Chapter 12
Christopher
The door to her room slammed shut so hard the sound traveled through the walls and found me in the kitchen where I was still standing in the exact spot she’d left me.
I didn’t move.
My cheek was warm where her palm had connected.
The physical sensation was already fading but the rest of it wasn’t going anywhere.
The way her voice broke when she said proof.
The tears running down her face. The look in her eyes right before she turned away.
The specific, devastating grief of someone who just watched a person they believed in turn into someone they didn’t recognize.
I knew that look. I’d worn it myself once, standing in Seraphina’s doorway with my brother’s jacket on her bedroom floor.
But I’d never been the one to cause it before. Not like this.
I didn’t chase her. What would I say? I’d built an entire career on knowing the exact right thing to say in any room, any situation, any crisis.
I could read people the way musicians read sheet music, instantly, instinctively, adjusting my performance to match what they needed to hear.
But Miley Torres had just looked at me with ten years of admiration collapsing into disgust, and every word I reached for felt hollow before it formed.

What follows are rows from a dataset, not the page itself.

(** * Secure RAG Researcher: a shallow embedding of [main.py]

    The development follows the class [SecureRAGResearcher] of [main.py]:
    the constructor and its environment validation, the vector-store reuse
    policy of [create_vectorstore], the QA-chain guard of [query], and the
    pattern scanner [scan_for_secrets] together with the part of Python's
    [re] module that the seven patterns of the scanner exercise.  Parts III
    and IV add the script [main] of [main.py] and the steps of [setup.py].

    Conventions.
    - A Python [str] is the sequence of its code points.  The text alphabet
      of this development is U+0000..U+00FF, one [ascii] per code point
      (so "223" is the single character U+00DF, not a UTF-8 byte).
    - Objects of external classes (FAISS stores, embeddings) are opaque
      handles; calls that leave the program are recorded in a trace.
    - [print] calls are not modelled. *)

From Stdlib Require Import Ascii ZArith QArith Lia.
From Stdlib Require String.
From stdpp Require Import base strings gmap list sorting.

Open Scope nat_scope.

(* ================================================================== *)
(** * Part I.  Definitions *)
(* ================================================================== *)

(** ** Characters *)

Definition code (c : ascii) : nat := nat_of_ascii c.

Definition in_range (lo hi c : ascii) : bool :=
  (code lo <=? code c) && (code c <=? code hi).

Definition to_lower (c : ascii) : ascii :=
  if in_range "A" "Z" c then ascii_of_nat (code c + 32) else c.

Definition to_upper (c : ascii) : ascii :=
  if in_range "a" "z" c then ascii_of_nat (code c - 32) else c.
Lemma params_flat_kwargs_tuple a kv k :
  ∃ rest, params_flat a (kv :: k) = VTuple (a ++ VObj 0 :: rest).
Proof. unfold params_flat. simpl. eauto. Qed.

Lemma params_flat_positional a :
  (∃ x, a = [x] ∧ params_flat a [] = x) ∨
  ((∀ x, a ≠ [x]) ∧ params_flat a [] = VTuple a).
Proof.
  destruct a as [|x [|y a]]; simpl; [right|left|right]; eauto.
Qed.

(** C3, amended.  Among calls whose positional arguments do not include the
    module-private keyword sentinel, two calls with the same flattened key are
    the same call (same positional arguments, same keyword names and values in
    the same order), unless one of them passes a lone positional tuple and no
    keyword argument. *)
Theorem params_flat_injective_up_to_lone_tuple
    (a1 a2 : list pyval) (k1 k2 : kwargs_t) :
  VObj 0 ∉ a1 → VObj 0 ∉ a2 →
  params_flat a1 k1 = params_flat a2 k2 →
  (a1 = a2 ∧ k1 = k2) ∨ lone_tuple a1 k1 ∨ lone_tuple a2 k2.
Proof.
  intros H1 H2 Heq. destruct k1 as [|kv1 k1], k2 as [|kv2 k2].
  - destruct (params_flat_positional a1) as [(x & -> & E1)|[N1 E1]],
      (params_flat_positional a2) as [(y & -> & E2)|[N2 E2]].
    + left. split; [|done]. rewrite E1, E2 in Heq. by subst.
    + right; left. split; [done|]. rewrite E1, E2 in Heq. subst. eauto.
    + right; right. split; [done|]. rewrite E1, E2 in Heq. subst. eauto.
    + left. split; [|done]. rewrite E1, E2 in Heq. by inversion Heq.
  - destruct (params_flat_kwargs_tuple a2 kv2 k2) as [rest E2].
    destruct (params_flat_positional a1) as [(x & -> & E1)|[N1 E1]].
    + right; left. split; [done|]. rewrite E1, E2 in Heq. subst. eauto.
    + rewrite E1, E2 in Heq. inversion Heq; subst. exfalso. apply H1.
      apply elem_of_app. right. by left.
  - destruct (params_flat_kwargs_tuple a1 kv1 k1) as [rest E1].
    destruct (params_flat_positional a2) as [(x & -> & E2)|[N2 E2]].
    + right; right. split; [done|]. rewrite E1, E2 in Heq. subst. eauto.
    + rewrite E1, E2 in Heq. inversion Heq; subst. exfalso. apply H2.
      apply elem_of_app. right. by left.
  - left. by apply params_flat_kwargs_inj.
Qed.
(** [GET /api/export/{session_id}] *)
Definition export_session (st : state) (sid : string) : state * result StreamingResponse :=
  match sessions st !! sid with
  | None => (st, Raise not_found)
  | Some s =>
    match items s with
    | [] => (st, Raise (HTTPException 400 "No items to export"))
    | its =>
      (st,
       wb ← build_workbook its;
       StreamingResponse_new wb
         "application/vnd.openxmlformats-officedocument.spreadsheetml.sheet"
         ("attachment; filename=" +:+ "hardware_inventory_" +:+ sid +:+ ".xlsx"))
    end
  end.

End Exporting.

(** *** What the handlers are expected to show

    Reference values the properties below compare the handlers with. *)

(** The keys of a record that the export reads (lines 178-182), in the
    order of their columns. *)
Definition exported_keys : list string :=
  ["brand"; "capacity"; "generation"; "speed"; "timestamp"].

(** Whether a cell takes the value: it is no list and no dict, and as a
    string it has no control character among its first 32767 characters. *)
Definition accepted (v : pyobj) : bool :=
  match v with
  | PyList _ | PyDict _ => false
  | PyStr s => negb (has_illegal_character (take_chars 32767 s))
  | _ => true
  end.
(** With a car type given, no receiver of [load] is a Locomotive. *)
Lemma load_matching_skips_locomotives (typ : string) (cars : list loc) :
  forall (h : gmap loc Obj) (log : list loc) (cargo : Q),
    Forall (fun car => ~ is_locomotive h car) log ->
    Forall (fun car => ~ is_locomotive h car)
           (load_receivers (load_matching typ h log cargo cars)).
Proof.
  induction cars as [|car cars IH]; intros h log cargo Hlog; cbn.
  - exact Hlog.
  - unfold deref. destruct (h !! car) as [o|] eqn:Hcar; cbn; [|exact Hlog].
    destruct o as [l|r]; cbn; [apply IH, Hlog|].
    destruct (Qeq_bool cargo 0); cbn; [exact Hlog|].
    destruct (String.eqb _ _); [|apply IH, Hlog].
    assert (Hlog' : Forall (fun car => ~ is_locomotive h car) (log ++ [car])).
    { apply Forall_app. split; [exact Hlog|].
      constructor; [|constructor]. intros [l Hl]. congruence. }
    destruct (call_load h car cargo) as [[h' cargo']|e] eqn:Hcall; cbn;
      [|exact Hlog'].
    destruct (call_load_Ok _ _ _ _ _ Hcall) as [_ Hsame].
    eapply Forall_impl; [apply (IH h' (log ++ [car]) cargo')|].
    + eapply Forall_impl; [exact Hlog'|].
      intros other Hother. cbv beta in *. now rewrite Hsame.
    + intros other Hother. cbv beta in *. now rewrite <- Hsame.
Qed.

Lemma load_consist_with_type_skips_locomotives
    (h : gmap loc Obj) (cargo : Q) (con : Consist.t) (typ : string) :
  Forall (fun car => ~ is_locomotive h car)
         (load_receivers (load_consist h cargo con (Some typ))).
Proof.
  unfold load_consist. apply load_matching_skips_locomotives. constructor.
Qed.
(** * Optimal routes in Manhattan: slot graphs, node degrees, route simulation

    A shallow embedding of the graph-building and route-simulation code of
    [analyze_node_degrees.py] and [analyze_routes.py], and of the split of
    the slot keys in [final_analysis.py].

    Numbers.  Travel times are Python floats in the source.  They are
    modelled by exact rationals ([Q]); rounding error of float addition is
    outside the model.  Hours, start times and the entries of
    [arrival_times] are whole numbers in the source (a float produced by
    [//] has an integral value) and are modelled by [Z].  Where a property
    is an equality between two sums that the code accumulates separately,
    rounding decides it: the two running totals of [calculate_route_time]
    are therefore also given in binary64 ([analyze_routes_binary64]).

    Python outcomes.  A call either returns a value or raises; [result]
    records which.  The pair [(None, None)] returned by
    [calculate_route_time] is the [None] of an [option].

    Tables.  A pandas table is the list of its rows.  The trip table is
    taken without missing values; the one NaN that the code itself can
    produce, a position of a block without mean coordinates, is an
    [option]. *)

From Stdlib Require Import QArith Qround Lqa Floats.
From stdpp Require Import gmap strings list fin_maps pretty sorting.

Local Open Scope Z_scope.

(** ** Python outcomes *)

Inductive exn : Type :=
  | NodeNotFound (n : string)
  | NetworkXNoPath (source target : string)
  | TypeError.

Inductive result (A : Type) : Type :=
  | Ok (a : A)
  | Raise (e : exn).
Arguments Ok {A} a.
Arguments Raise {A} e.

(** ** The part of networkx the scripts use

    [nx.Graph] keeps a node dictionary and, per node, a dictionary of
    neighbours; both have the same keys, so one map from node to
    (attributes, neighbours) represents them.  The only edge attribute the
    scripts set is [weight], the only node attribute is [pos]. *)

Module nx.

Record node_data : Type := NodeData {
  pos : option (Q * Q);
  nbrs : gmap string Q
}.

Abbreviation Graph := (gmap string node_data).

(** [nx.Graph()] *)
Definition empty : Graph := ∅.

(** [G.add_node(n, pos=p)]: a new node gets an empty neighbour dictionary,
    an existing one only has its attribute updated. *)
Definition add_node (n : string) (p : Q * Q) (G : Graph) : Graph :=
  match G !! n with
  | None => <[n := NodeData (Some p) ∅]> G
  | Some d => <[n := NodeData (Some p) (nbrs d)]> G
  end.

(** The first half of [add_edge]: an endpoint that is not a node yet is
    created without attributes. *)
Definition ensure_node (n : string) (G : Graph) : Graph :=
  match G !! n with
  | None => <[n := NodeData None ∅]> G
  | Some _ => G
  end.
(** * The CP-SAT adapter of the linear solver: [SatSolveProto]

    A shallow embedding of
    [ortools/linear_solver/proto_solver/sat_proto_solver.cc] and the
    properties of its request -> presolve -> scale -> convert -> solve ->
    postsolve pipeline.

    Conventions of the embedding:
    - a C++ [double] is an IEEE-754 binary64 value, [spec_float] of the
      Standard Library with precision 53 and maximal exponent 1024;
    - [int], [int32_t] and [int64_t] values are [Z]; the one place where the
      source converts a signed value to [size_t] writes the wrap-around out;
    - protocol buffer messages are records holding the fields this file
      reads or writes, repeated fields are lists;
    - an out-of-range access to a repeated field or a vector, a failed
      [DCHECK] and a [double] to [int64_t] conversion of a value that does
      not fit have no defined result in the source: the embedding returns
      [None] there, so [SatSolveProto] has type
      [option (StatusOr MPSolutionResponse)];
    - functions of other translation units (validators, presolve, model
      conversion, the engine) are the fields of the class [Collaborators];
      [std::sort] is the field of the class [StdSort], together with what
      the C++ standard promises about it;
    - text sent to the [SolverLogger] and the solutions handed to
      [solution_callback] are write-only side channels of the source and are
      left out, and so are [interrupt_solve], which only the engine reads,
      and the default-constructed [glop::GlopParameters] the presolve
      receives. *)

From Stdlib Require Import ZArith List Lia SpecFloat.
From Stdlib Require Import Sorting.Sorted Sorting.Permutation.
From stdpp Require Import base option list strings.

Local Open Scope Z_scope.

(** ** IEEE-754 binary64 *)

Module Double.

Definition double : Type := spec_float.

Definition prec : Z := 53.
Definition emax : Z := 1024.

Definition mul : double -> double -> double := SFmul prec emax.
Definition div : double -> double -> double := SFdiv prec emax.
Definition add : double -> double -> double := SFadd prec emax.
Definition opp : double -> double := SFopp.
(** [std::abs] *)
Definition abs : double -> double := SFabs.

(** [a < b], [a > b], [a != b]: false, false, true when an operand is NaN. *)
Definition lt (a b : double) : bool := SFltb a b.
Definition gt (a b : double) : bool := SFltb b a.
Definition le (a b : double) : bool := SFleb a b.
Definition neq (a b : double) : bool := negb (SFeqb a b).

Definition is_nan (a : double) : bool :=
  match a with S754_nan => true | _ => false end.

(** Conversion of an integer to [double] (round to nearest, ties to even);
    this is [static_cast<double>] on an [int64_t]. *)
Definition of_Z (z : Z) : double := binary_normalize prec emax z 0 false.

Definition zero : double := S754_zero false.
Definition one : double := Eval vm_compute in of_Z 1.
Definition infinity : double := S754_infinity false.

For the first time in my life, every version of me I could perform felt like the wrong one.
I poured a drink and carried it to the library, where it sat untouched.
The folder was still on the desk, right where she’d found it.
I picked it up and stared at the medical report with my own name at the top.
My kiwi allergy was documented in clinical detail, the same document that had been sitting in this room for years and I’d been too careless to lock it away. Too comfortable.
The bourbon sat there on the side table. I stared at it for a while. I was the worst kind of man. I'd seen the harm coming and chosen it anyway, then convinced myself the compensation made it square.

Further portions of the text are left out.